▶ **Required work**: Provide the number of lines in the entries below containing "refused", with no further words.

Stored data
+++

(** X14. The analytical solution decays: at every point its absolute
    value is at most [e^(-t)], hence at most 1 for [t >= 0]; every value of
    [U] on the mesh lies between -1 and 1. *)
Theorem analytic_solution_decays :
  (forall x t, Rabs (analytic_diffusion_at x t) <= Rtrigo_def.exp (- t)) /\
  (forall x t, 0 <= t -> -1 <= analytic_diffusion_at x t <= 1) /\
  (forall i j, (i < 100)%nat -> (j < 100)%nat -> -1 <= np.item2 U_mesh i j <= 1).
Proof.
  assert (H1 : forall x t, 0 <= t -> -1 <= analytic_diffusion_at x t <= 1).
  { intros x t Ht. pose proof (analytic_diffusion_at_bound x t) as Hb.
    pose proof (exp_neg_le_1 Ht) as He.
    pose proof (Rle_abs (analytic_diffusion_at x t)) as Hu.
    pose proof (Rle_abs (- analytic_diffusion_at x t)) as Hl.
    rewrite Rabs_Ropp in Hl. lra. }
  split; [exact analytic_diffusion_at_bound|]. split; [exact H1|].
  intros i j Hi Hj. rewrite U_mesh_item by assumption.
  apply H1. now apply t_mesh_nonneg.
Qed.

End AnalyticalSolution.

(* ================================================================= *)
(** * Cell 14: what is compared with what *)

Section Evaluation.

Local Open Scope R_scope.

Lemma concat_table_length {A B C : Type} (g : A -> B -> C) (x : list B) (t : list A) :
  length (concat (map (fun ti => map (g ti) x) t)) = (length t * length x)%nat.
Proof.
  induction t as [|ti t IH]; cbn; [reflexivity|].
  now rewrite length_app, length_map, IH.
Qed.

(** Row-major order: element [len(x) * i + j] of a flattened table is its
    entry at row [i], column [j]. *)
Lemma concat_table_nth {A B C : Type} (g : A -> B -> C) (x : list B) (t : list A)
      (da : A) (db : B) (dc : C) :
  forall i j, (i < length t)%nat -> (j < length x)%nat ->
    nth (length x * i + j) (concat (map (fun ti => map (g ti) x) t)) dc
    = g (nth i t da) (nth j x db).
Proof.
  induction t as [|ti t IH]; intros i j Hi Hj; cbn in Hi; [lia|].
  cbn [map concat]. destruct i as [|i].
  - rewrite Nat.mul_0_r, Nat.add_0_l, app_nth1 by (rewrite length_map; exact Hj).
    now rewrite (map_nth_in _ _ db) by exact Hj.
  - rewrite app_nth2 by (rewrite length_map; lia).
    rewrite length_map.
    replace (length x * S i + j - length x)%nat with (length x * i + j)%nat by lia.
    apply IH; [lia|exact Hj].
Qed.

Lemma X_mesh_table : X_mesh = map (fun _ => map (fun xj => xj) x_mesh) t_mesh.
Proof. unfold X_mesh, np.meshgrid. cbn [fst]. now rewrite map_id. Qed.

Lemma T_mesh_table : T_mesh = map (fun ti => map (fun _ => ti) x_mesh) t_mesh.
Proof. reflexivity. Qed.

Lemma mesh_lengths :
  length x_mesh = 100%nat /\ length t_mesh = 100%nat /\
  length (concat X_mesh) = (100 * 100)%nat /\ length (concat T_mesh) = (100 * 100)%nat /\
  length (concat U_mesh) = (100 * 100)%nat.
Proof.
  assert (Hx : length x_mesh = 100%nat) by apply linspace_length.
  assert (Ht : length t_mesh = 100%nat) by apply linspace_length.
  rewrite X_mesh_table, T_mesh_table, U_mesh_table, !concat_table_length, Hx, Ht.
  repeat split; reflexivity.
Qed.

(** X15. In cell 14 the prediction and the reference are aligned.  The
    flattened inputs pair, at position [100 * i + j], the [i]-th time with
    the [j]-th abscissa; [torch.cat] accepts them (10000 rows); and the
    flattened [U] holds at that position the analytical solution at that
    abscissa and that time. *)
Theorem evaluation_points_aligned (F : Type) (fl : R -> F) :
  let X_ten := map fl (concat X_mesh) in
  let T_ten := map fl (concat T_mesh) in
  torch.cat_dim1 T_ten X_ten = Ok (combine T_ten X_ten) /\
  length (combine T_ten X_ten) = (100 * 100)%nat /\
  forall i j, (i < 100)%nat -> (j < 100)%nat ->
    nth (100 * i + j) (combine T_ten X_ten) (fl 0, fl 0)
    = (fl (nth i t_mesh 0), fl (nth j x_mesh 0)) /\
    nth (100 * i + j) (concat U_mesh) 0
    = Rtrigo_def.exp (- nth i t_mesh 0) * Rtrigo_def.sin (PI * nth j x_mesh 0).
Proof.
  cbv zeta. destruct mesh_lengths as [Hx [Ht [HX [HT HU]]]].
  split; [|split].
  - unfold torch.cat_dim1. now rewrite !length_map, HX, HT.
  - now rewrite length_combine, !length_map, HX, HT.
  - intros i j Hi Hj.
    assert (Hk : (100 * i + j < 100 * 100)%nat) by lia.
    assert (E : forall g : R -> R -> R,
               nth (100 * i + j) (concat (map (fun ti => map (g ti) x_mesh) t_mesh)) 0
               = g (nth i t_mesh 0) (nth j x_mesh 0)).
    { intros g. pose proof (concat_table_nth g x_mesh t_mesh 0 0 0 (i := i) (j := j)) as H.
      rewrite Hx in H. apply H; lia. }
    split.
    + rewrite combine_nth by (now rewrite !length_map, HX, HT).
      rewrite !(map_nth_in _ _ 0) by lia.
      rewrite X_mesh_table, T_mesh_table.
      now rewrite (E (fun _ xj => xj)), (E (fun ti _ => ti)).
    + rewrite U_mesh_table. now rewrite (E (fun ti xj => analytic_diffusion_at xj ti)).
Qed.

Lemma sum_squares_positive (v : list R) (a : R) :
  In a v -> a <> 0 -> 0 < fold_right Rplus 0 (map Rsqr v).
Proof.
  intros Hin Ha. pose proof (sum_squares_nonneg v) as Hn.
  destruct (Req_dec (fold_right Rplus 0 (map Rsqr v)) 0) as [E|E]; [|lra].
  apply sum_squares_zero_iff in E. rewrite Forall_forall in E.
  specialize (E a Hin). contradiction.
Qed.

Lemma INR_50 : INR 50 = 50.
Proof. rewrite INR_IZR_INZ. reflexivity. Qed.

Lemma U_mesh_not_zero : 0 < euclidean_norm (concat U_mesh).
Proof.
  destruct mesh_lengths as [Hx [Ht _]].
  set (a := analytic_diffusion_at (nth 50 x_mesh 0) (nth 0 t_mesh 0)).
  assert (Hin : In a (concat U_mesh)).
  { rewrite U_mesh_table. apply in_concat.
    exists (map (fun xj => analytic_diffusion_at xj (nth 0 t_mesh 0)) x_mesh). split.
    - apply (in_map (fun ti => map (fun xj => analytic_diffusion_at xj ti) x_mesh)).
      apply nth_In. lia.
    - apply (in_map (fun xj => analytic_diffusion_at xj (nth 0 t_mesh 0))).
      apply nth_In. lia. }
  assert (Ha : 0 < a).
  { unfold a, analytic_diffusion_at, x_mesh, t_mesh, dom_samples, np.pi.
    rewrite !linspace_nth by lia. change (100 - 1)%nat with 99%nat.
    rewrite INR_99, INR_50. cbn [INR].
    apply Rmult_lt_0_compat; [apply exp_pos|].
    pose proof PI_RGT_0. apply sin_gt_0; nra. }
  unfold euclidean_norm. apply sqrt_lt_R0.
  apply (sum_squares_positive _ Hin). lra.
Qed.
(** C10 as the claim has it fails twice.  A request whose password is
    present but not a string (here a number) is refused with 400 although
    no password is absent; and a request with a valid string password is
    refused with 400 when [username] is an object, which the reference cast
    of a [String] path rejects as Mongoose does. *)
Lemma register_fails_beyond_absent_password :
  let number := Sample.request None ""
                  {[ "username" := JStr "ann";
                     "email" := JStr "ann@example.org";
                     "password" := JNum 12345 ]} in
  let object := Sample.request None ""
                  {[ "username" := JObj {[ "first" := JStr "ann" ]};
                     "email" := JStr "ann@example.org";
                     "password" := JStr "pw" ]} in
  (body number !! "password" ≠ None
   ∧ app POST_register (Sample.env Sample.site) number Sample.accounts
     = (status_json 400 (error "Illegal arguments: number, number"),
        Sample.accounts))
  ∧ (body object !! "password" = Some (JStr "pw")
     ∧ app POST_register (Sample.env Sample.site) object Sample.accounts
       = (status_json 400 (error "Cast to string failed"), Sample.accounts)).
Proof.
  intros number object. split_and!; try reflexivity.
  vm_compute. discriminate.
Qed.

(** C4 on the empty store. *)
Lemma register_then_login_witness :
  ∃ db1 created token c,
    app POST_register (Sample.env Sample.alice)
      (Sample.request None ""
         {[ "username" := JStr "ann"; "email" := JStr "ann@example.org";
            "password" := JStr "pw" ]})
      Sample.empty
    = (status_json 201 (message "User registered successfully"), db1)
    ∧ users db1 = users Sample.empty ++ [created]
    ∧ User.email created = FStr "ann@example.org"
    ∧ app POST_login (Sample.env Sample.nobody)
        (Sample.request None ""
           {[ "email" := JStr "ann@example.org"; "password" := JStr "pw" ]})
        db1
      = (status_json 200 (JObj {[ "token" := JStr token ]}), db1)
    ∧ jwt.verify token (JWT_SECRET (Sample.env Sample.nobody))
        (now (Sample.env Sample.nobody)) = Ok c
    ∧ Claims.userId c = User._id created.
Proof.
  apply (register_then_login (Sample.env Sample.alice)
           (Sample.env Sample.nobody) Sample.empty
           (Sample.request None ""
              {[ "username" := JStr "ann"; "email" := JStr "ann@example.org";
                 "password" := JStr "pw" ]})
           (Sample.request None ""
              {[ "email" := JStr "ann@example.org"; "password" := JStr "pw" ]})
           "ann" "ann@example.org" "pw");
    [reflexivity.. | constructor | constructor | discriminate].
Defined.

+++

▶ **Result for this task**: 2